Accept the Modality Gap: An Exploration in the Hyperbolic Space (CVPR 2024 Highlight) [Paper
]
Sameera Ramasinghe, Violetta Shevchenko, Gil Avraham, Ajanthan Thalaiyasingam
Note: This codebase is heavily based on the MERU repo. We thank the MERU authors for their generous contributions.

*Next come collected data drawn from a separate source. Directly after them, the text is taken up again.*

(* ===== verification/Retry.v ===== *)
(** * Retry policies, delays and classification of model errors

    [retry/types.py], [retry/task.py] (the policy), [retry/backoff.py] and
    [retry/classifier.py]: what the constructors of the policies accept, how long
    the next retry waits, computed in the floats of the interpreter, and which
    model errors may be retried.  A delay never leaves [[0, max_delay_seconds]]. *)

From S2P Require Import Prelude PyDict Text PyVal PyNum.
From Corelib Require Import SpecFloat.

#[local] Open Scope string_scope.
#[local] Open Scope bool_scope.
#[local] Open Scope Z_scope.

(** ** Policies *)

Definition zero : pynum := NInt 0.
Definition fzero : pynum := NFloat (S754_zero false).
Definition fone : pynum := NFloat fl_one.

Definition value_check (b : bool) : res unit := if b then Ok tt else Err ValueError.

(** [math.isfinite(n)] *)
Definition is_finite (n : pynum) : res bool := let! f := num_float n in Ok (fl_finite f).

(** [ToolRetryPolicy] and [TaskRetryPolicy]: the same fields, with their own
    constructors *)
Record RetryPolicy := mkRetryPolicy {
  rp_max_retries : pyval;
  rp_retryable_codes : list string;
  rp_idempotent : bool;
  rp_initial_delay_seconds : pynum;
  rp_max_delay_seconds : pynum;
  rp_jitter_ratio : pynum;
  rp_max_elapsed_seconds : pynum
}.

(** [isinstance(v, int) and not isinstance(v, bool) and v >= n] *)
Definition int_at_least (n : Z) (v : pyval) : bool :=
  match v with VInt z => n <=? z | _ => false end.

git clone https://github.com/samgregoost/atmg.git
cd atmg
conda create -n atmg python=3.9 --yes
conda activate atmg
Install torch and torchvision following the instructions on pytorch.org. Then install the remaining dependencies, and this codebase as a dev package:
python -m pip install --pre timm
python -m pip install -r requirements.txt
python setup.py develop
The models are trained using the RedCaps dataset. Use the RedCaps downloader tool and follow the instructions to download the dataset and further organize as TAR files.
The dataset is expected relative to the project repository as follows:
atmg # project repository.
└── datasets
└── redcaps
├── shard_00000000.tar
├── shard_00000001.tar
└── {any_name}.tar
This dataset format is general enough to support training with similar image-text datasets like Conceptual Captions (12M, 3M), if they are structured as TAR files described above.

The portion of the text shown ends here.